High-Spatial-Resolution Estimates of Ultrafine Particle Concentrations across the Continental United States
Provat K. Saha, Steve Hankey, Julian Marshall, Allen L. Robinson, Albert A. Presto
Abstract
There is growing evidence that ultrafine particles (UFP; particles smaller than 100 nm) are likely more toxic than larger particles. However, the health effects of UFP remain uncertain due in part to the lack of large-scale population-based exposure assessment. We develop a national-scale empirical model of particle number concentration (PNC; a measure of UFP) using data from mobile monitoring and fixed sites across the United States and a land-use regression (LUR) modeling framework. Traffic, commercial land use, and urbanicity-related variables explain much of the spatial variability of PNC (base model R2 = 0.77, RMSE = 2400 cm–3). Model predictions are robust across a diverse set of evaluations [random 10-fold holdout cross-validation (HCV): R2 = 0.72, RMSE = 2700 cm–3; spatially defined HCV: R2 = 0.66, RMSE = 3000 cm–3; evaluation against an independent data set: R2 = 0.54, RMSE = 2600 cm–3]. We apply our model to predict PNC at ∼6 million residential census blocks in the contiguous United States.

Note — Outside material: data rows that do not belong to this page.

(* ===== verification/EntityPages.v ===== *)
(** * Pages of entities

    The pages of a list, got by following the cursors, together have every entity that
    passes the filters once, with the value of the table: first those with an uncommitted
    change, then the others, each part in the order of the ids. *)
From Stdlib Require Import ZArith Lia Ascii String Relations.
From stdpp Require Import base numbers option strings pretty sorting gmap list.
From S2P Require Import Prelude BlockCache RangeBase RangeSet RangeSetOps RangeText EntityValue EntityHistory EntityMerge EntityCtrl EntityRich EntityStruct LikePattern EntityFilter EntitySql ChainStore EntitySpec ChainStoreSpec ChainStoreList EntityList EntityWrite EntityCommit EntityRefine.

(** ** Lists sorted by a key *)

Section Keyed.
Context {D : Type}.

Abbreviation entry := (string * D)%type.

Definition by_key (l : list entry) : Prop := StronglySorted String.le (map fst l) /\ NoDup (map fst l).

(** Entries that are determined by their keys. *)
Lemma keyed_eq (f : string -> option entry) (l1 l2 : list entry) :
  Forall (fun p => f p.1 = Some p) l1 -> Forall (fun p => f p.1 = Some p) l2 -> map fst l1 = map fst l2 -> l1 = l2.
Proof.
  revert l2. induction l1 as [|p l1 IH]; intros [|q l2] H1 H2 Hm; try done. inversion H1; inversion H2; subst. injection Hm as Hpq Hm.
  f_equal; [congruence|by apply IH].
Qed.

Lemma by_key_cons p l : by_key (p :: l) <-> by_key l /\ Forall (fun q => String.le p.1 q.1 /\ p.1 <> q.1) l.
Proof.
  unfold by_key. cbn [map]. rewrite NoDup_cons, Forall_and, list_elem_of_fmap. split.
  - intros [Hs [Hn Hd]]. apply StronglySorted_inv in Hs as [Hs Hf]. rewrite Forall_map in Hf. split_and!; [done..|].
    apply Forall_forall. intros q Hq E. apply Hn. by exists q.
  - intros ([Hs Hd] & Hf & Hne). rewrite Forall_forall in Hne. split; [constructor; [done|by rewrite Forall_map]|].
    split; [|done]. intros (q & E & Hq). by apply (Hne q).
Qed.

(** What is behind an entry of the list. *)
Lemma behind_entry (l : list entry) k p :
  by_key l -> l !! k = Some p -> filter (fun q => ~ String.le q.1 p.1) l = drop (S k) l.
Proof.
  revert k. induction l as [|x l IH]; intros k Hb Hk; [done|]. apply by_key_cons in Hb as [Hb Hx].
  rewrite filter_cons. destruct k as [|k]; cbn in Hk.
  - injection Hk as ->. rewrite decide_False by (intros H; by apply H). cbn. rewrite drop_0. apply filter_all. intros q Hq Hle.
    rewrite Forall_forall in Hx. destruct (Hx q Hq) as [Hxq Hne]. apply Hne. by apply (anti_symm String.le).
  - rewrite decide_False; [by apply IH|]. intros H. apply H. rewrite Forall_forall in Hx. apply Hx. by eapply list_elem_of_lookup_2.
Qed.

Lemma last_take (l : list entry) k : (0 < k)%nat -> (k <= length l)%nat -> last (take k l) = l !! (k - 1)%nat.
Proof.
  intros H0 Hk. rewrite last_lookup, length_take, Nat.min_l by done. destruct k as [|k]; [lia|]. cbn [pred].
  rewrite lookup_take_lt by lia. f_equal. lia.
Qed.

(** Entries made from ids in order. *)
Lemma by_key_omap (f : string -> option entry) (ids : list string) :
  (forall id p, f id = Some p -> p.1 = id) -> StronglySorted String.le ids -> NoDup ids -> by_key (omap f ids).
Proof.
  intros Hf Hs Hn. assert (Hsub : map fst (omap f ids) `sublist_of` ids).
  { clear Hs Hn. induction ids as [|id ids IH]; [done|]. cbn. destruct (f id) as [p|] eqn:E; cbn; [|by apply sublist_cons].
    rewrite (Hf _ _ E). by apply sublist_skip. }
  split; [by eapply StronglySorted_sublist|by apply (sublist_NoDup _ _ Hn)].
Qed.

Lemma omap_keyed (f : string -> option entry) (ids : list string) :
  (forall id p, f id = Some p -> p.1 = id) -> Forall (fun p => f p.1 = Some p) (omap f ids).
Proof. intros Hf. apply Forall_forall. intros p (id & _ & E)%list_elem_of_omap. by rewrite (Hf _ _ E). Qed.

(** Cutting the ids cuts the entries. *)
Lemma omap_filter_ids (f : string -> option entry) (P : string -> Prop) `{!forall x, Decision (P x)} (ids : list string) :
  (forall id p, f id = Some p -> p.1 = id) -> omap f (filter P ids) = filter (fun p => P p.1) (omap f ids).
Proof.
  intros Hf. induction ids as [|id ids IH]; [done|]. rewrite filter_cons. cbn [omap list_omap].
  destruct (f id) as [p|] eqn:E; case_decide as Hd; cbn [omap list_omap]; rewrite ?E, ?filter_cons, ?(Hf _ _ E), IH; [by rewrite decide_True|by rewrite decide_False|done..].
Qed.
End Keyed.

Section Pages.
Context `{HD : Decimal} `{HC : !Conversions} `{HDL : !DecimalLaws} `{HCL : !ConversionLaws}.
Context {St : Type} `{HSt : !ChainStore St} `{HSL : !ChainStoreLaws St} `{HLs : !ChainLister St}.

Abbreviation State := (EState (St := St)).
Abbreviation DataMap := (gmap string Value).
Abbreviation typ := st_GetEntityType.

(** ** What the controller asks of the store's lists *)

(** A condition can be made of the filter. *)
Definition filter_builds (f : EntityFilter) : bool := match buildCondition 0 f with inl _ => true | inr _ => false end.
(** ** One round of sparsifying keeps the newest checkpoint, the first one and the
    unsaved ones behind *)
Lemma sparsify_round pre cur rest d m :
  exists remove kept,
    RemoveWithMultiplier BlockNumber (pre ++ [cur]) d m = Ok remove /\
    RemoveByIndex (pre ++ [cur]) remove = kept ++ [cur] /\
    RemoveByIndex (pre ++ cur :: rest) remove = kept ++ cur :: rest /\
    kept `sublist_of` pre /\ head (kept ++ [cur]) = head (pre ++ [cur]) /\
    (S (length pre) - size remove = S (length kept))%nat.
Proof.
  destruct (RemoveWithMultiplier_ok BlockNumber (pre ++ [cur]) d m) as (remove & Hr & Hin).
  rewrite length_app in Hin. simpl in Hin.
  exists remove, (keep remove 0 pre). split; [done|].
  assert (Hk : RemoveByIndex (pre ++ [cur]) remove = keep remove 0 pre ++ [cur]).
  { rewrite RemoveByIndex_keep, keep_app. f_equal.
    apply keep_beyond. intros j Hj. specialize (Hin j Hj). lia. }
  split_and!; [done| |apply keep_sublist| |].
  - rewrite (RemoveByIndex_prefix remove _ (S (length pre))).
    + replace (pre ++ cur :: rest) with ((pre ++ [cur]) ++ rest) by by rewrite <- app_assoc.
      rewrite take_app_length', drop_app_length' by (rewrite length_app; simpl; lia).
      rewrite Hk. by rewrite <- app_assoc.
    + rewrite length_app. simpl. lia.
    + intros j Hj. specialize (Hin j Hj). lia.
  - rewrite <- Hk, RemoveByIndex_keep. apply keep_head. intros Hj. specialize (Hin _ Hj). lia.
  - pose proof (keep_size remove pre ltac:(intros j Hj; specialize (Hin j Hj); lia)). lia.
Qed.

Section Save.
Context {W : Type} `{Hserv : Services W} `{!StoreLaws W}.

(** ** What a save does to the world *)

(** The calls that do not touch the sinks. *)
Inductive quiet_call (w : W) : W -> Prop :=
| qc_now t w' : time_Now w = (t, w') -> quiet_call w w'
| qc_quota q w' : quota_CheckOverQuota w = (q, w') -> quiet_call w w'
| qc_usage u b e w' : quota_SaveUsage u b w = (e, w') -> quiet_call w w'
| qc_store cks tpls st r w' : store_Save cks tpls st w = (r, w') -> quiet_call w w'.

Definition quiet : W -> W -> Prop := rtc quiet_call.

(** The three sinks have committed the blocks up to [cur]. *)
Definition commits_ok (cur : Checkpoint) (w w' : W) : Prop :=
  exists uts ucu uex w1 w2,
    ts_Commit (BlockNumber cur) (BlockTime cur) w = ((uts, None), w1) /\
    entity_Commit (BlockNumber cur) (BlockTime cur) w1 = ((ucu, None), w2) /\
    webhook_Commit (BlockNumber cur) (BlockTime cur) w2 = ((uex, None), w').

(** One of them failed, and those behind it were not tried. *)
Inductive commits_failed (cur : Checkpoint) (w : W) : W -> Prop :=
| cf_ts uts e w' :
    ts_Commit (BlockNumber cur) (BlockTime cur) w = ((uts, Some e), w') -> commits_failed cur w w'
| cf_entity uts ucu e w1 w' :
    ts_Commit (BlockNumber cur) (BlockTime cur) w = ((uts, None), w1) ->
    entity_Commit (BlockNumber cur) (BlockTime cur) w1 = ((ucu, Some e), w') -> commits_failed cur w w'
| cf_webhook uts ucu uex e w1 w2 w' :
    ts_Commit (BlockNumber cur) (BlockTime cur) w = ((uts, None), w1) ->
    entity_Commit (BlockNumber cur) (BlockTime cur) w1 = ((ucu, None), w2) ->
    webhook_Commit (BlockNumber cur) (BlockTime cur) w2 = ((uex, Some e), w') -> commits_failed cur w w'.

Definition sinks_committed (cur : Checkpoint) (w w' : W) : Prop :=
  exists wa wb, quiet w wa /\ commits_ok cur wa wb /\ quiet wb w'.

Definition sinks_tried (cur : Checkpoint) (w w' : W) : Prop :=
  sinks_committed cur w w' \/ exists wa, quiet w wa /\ commits_failed cur wa w'.

Lemma sinks_committed_quiet cur w0 w w' w'' :
  quiet w0 w -> sinks_committed cur w w' -> quiet w' w'' -> sinks_committed cur w0 w''.
Proof. intros H1 (wa & wb & H2 & H3 & H4) H5. exists wa, wb. split_and!; [by etrans|done|by etrans]. Qed.

Lemma sinks_tried_quiet cur w0 w w' : quiet w0 w -> sinks_tried cur w w' -> sinks_tried cur w0 w'.
Proof.
  intros H1 [H2|(wa & H2 & H3)]; [left; by eapply sinks_committed_quiet|].
  right. exists wa. split; [by etrans|done].
Qed.

(** ** The storing loop *)

(** The number of checkpoints is at most two once the smallest distance covers the
    block numbers. *)
Lemma sparsify_round_small pre cur rest m :
  by_block (pre ++ cur :: rest) -> Forall block_ok (pre ++ cur :: rest) -> 2 ^ 63 <= m ->
  exists remove kept,
    RemoveWithMultiplier BlockNumber (pre ++ [cur]) (m / 2) m = Ok remove /\
    RemoveByIndex (pre ++ [cur]) remove = kept ++ [cur] /\ (length (kept ++ [cur]) <= 2)%nat.
Proof.
  intros Hs Hb Hm.
  destruct (sparsify_round pre cur rest (m / 2) m) as (remove & kept & Hr & Hk & _ & Hsub & _).
  exists remove, kept. split_and!; [done..|].
  assert (Hpre : pre ++ [cur] `sublist_of` pre ++ cur :: rest)
    by (apply sublist_app; [done|]; apply sublist_skip, sublist_nil_l).
  destruct (decide (length (pre ++ [cur]) <= 2)%nat) as [Hle|Hgt].
  { apply sublist_length in Hsub. rewrite length_app in *. simpl in *. lia. }
  rewrite <- Hk. rewrite (RemoveWithMultiplier_two BlockNumber (pre ++ [cur]) (m / 2) m remove); [done|..].
  - apply by_block_in_order; [by eapply by_block_sublist|by eapply Forall_sublist].
  - lia.
  - assert (2 ^ 62 <= m / 2) by (apply Z.div_le_lower_bound; lia).
    pose proof (by_block_span (pre ++ [cur]) (length (pre ++ [cur]) - 1)
      ltac:(by eapply Forall_sublist) ltac:(lia)). lia.
  - done.
Qed.

Lemma same_rest_refl c : same_rest c c.
Proof. unfold same_rest. tauto. Qed.

Lemma same_rest_trans c1 c2 c3 : same_rest c1 c2 -> same_rest c2 c3 -> same_rest c1 c3.
Proof. unfold same_rest. intuition congruence. Qed.

Lemma mult_double k : 1 <= k < 63 -> 2 ^ k *! 2 = 2 ^ (k + 1).
Proof.
  intros Hk. rewrite Z.pow_add_r by lia. apply wrap_small. unfold u64, two64.
  pose proof (Z.pow_pos_nonneg 2 k). pose proof (Z.pow_le_mono_r 2 k 62). lia.
Qed.
Lemma queue_ok_task nxt seen q b :
  queue_ok nxt seen q -> first <= b < nxt -> queue_ok nxt seen (q ++ [BlockTaskDone b]).
Proof.
  revert seen. induction q as [|[] q IH]; simpl; intros seen H Hb.
  - subst. split; [lia|done].
  - destruct H as (? & ? & ?). split_and!; auto.
  - destruct H as (? & ?). split; auto.
  - destruct H as (? & ? & Ha & ?). split_and!; auto. by rewrite all_done_in_app, Ha.
Qed.

Lemma queue_ok_end seen q :
  queue_ok last seen q -> all_done_in q = false -> queue_ok last seen (q ++ [BlockAllDone last]).
Proof.
  revert seen. induction q as [|[] q IH]; simpl; intros seen H Ha.
  - subst. done.
  - destruct H as (? & ? & ?). split_and!; auto.
  - destruct H as (? & ?). split; auto.
  - done.
Qed.

Lemma queue_ok_seen nxt seen q : queue_ok nxt seen q -> seen <= nxt.
Proof.
  revert seen. induction q as [|[] q IH]; simpl; intros seen H; [lia|..].
  - destruct H as (_ & ? & _). lia.
  - destruct H as (_ & ?). auto.
  - destruct H as (_ & _ & _ & ?). auto.
Qed.

(** ** The map [waiting] *)

(** Exactly the blocks from [base] to [seen] are waiting, with their remaining tasks;
    [final] tells whether the end has been seen. *)
Definition held (w : Waiting) (base seen : Z) (final : bool) (rem : Z -> Z) : Prop :=
  forall b, w !! b =
    if (base <=? b) && (b <? seen) then Some (Some (with_tasks (panel b) (rem b)))
    else if final && (b =? last) then Some None else None.

(** The summaries of the blocks from [a] to [b] that have data. *)
Definition summaries (a b : Z) : list BlockDataSummary :=
  omap (fun x => bpDataSummary (panel x)) (seqZ a (b - a)).

Lemma summaries_nil a : summaries a a = [].
Proof. unfold summaries. by rewrite Z.sub_diag. Qed.

Lemma summaries_cons a b :
  a < b ->
  summaries a b = match bpDataSummary (panel a) with Some d => [d] | None => [] end ++ summaries (a + 1) b.
Proof.
  intros Hab. unfold summaries. rewrite (seqZ_cons a) by lia. simpl.
  replace (Z.pred (b - a)) with (b - (a + 1)) by lia. unfold Z.succ.
  by destruct (bpDataSummary (panel a)).
Qed.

Our estimates are annual average concentrations for 2016–2017. The predicted national census-block-level mean PNC ranges between 1800 and 26 600 cm–3 (population-weighted average: 6500 cm–3), with hotspots in cities and near highways. Our national PNC model predicts large urban–rural, intra-, and inter-city contrasts. PNC and PM2.5 are moderately correlated at the city scale, but uncorrelated at the regional/national scale. Our high-spatial-resolution national PNC estimates are useful for analyzing population exposure (socioeconomic disparity, epidemiological health impact) and environmental policy and regulation.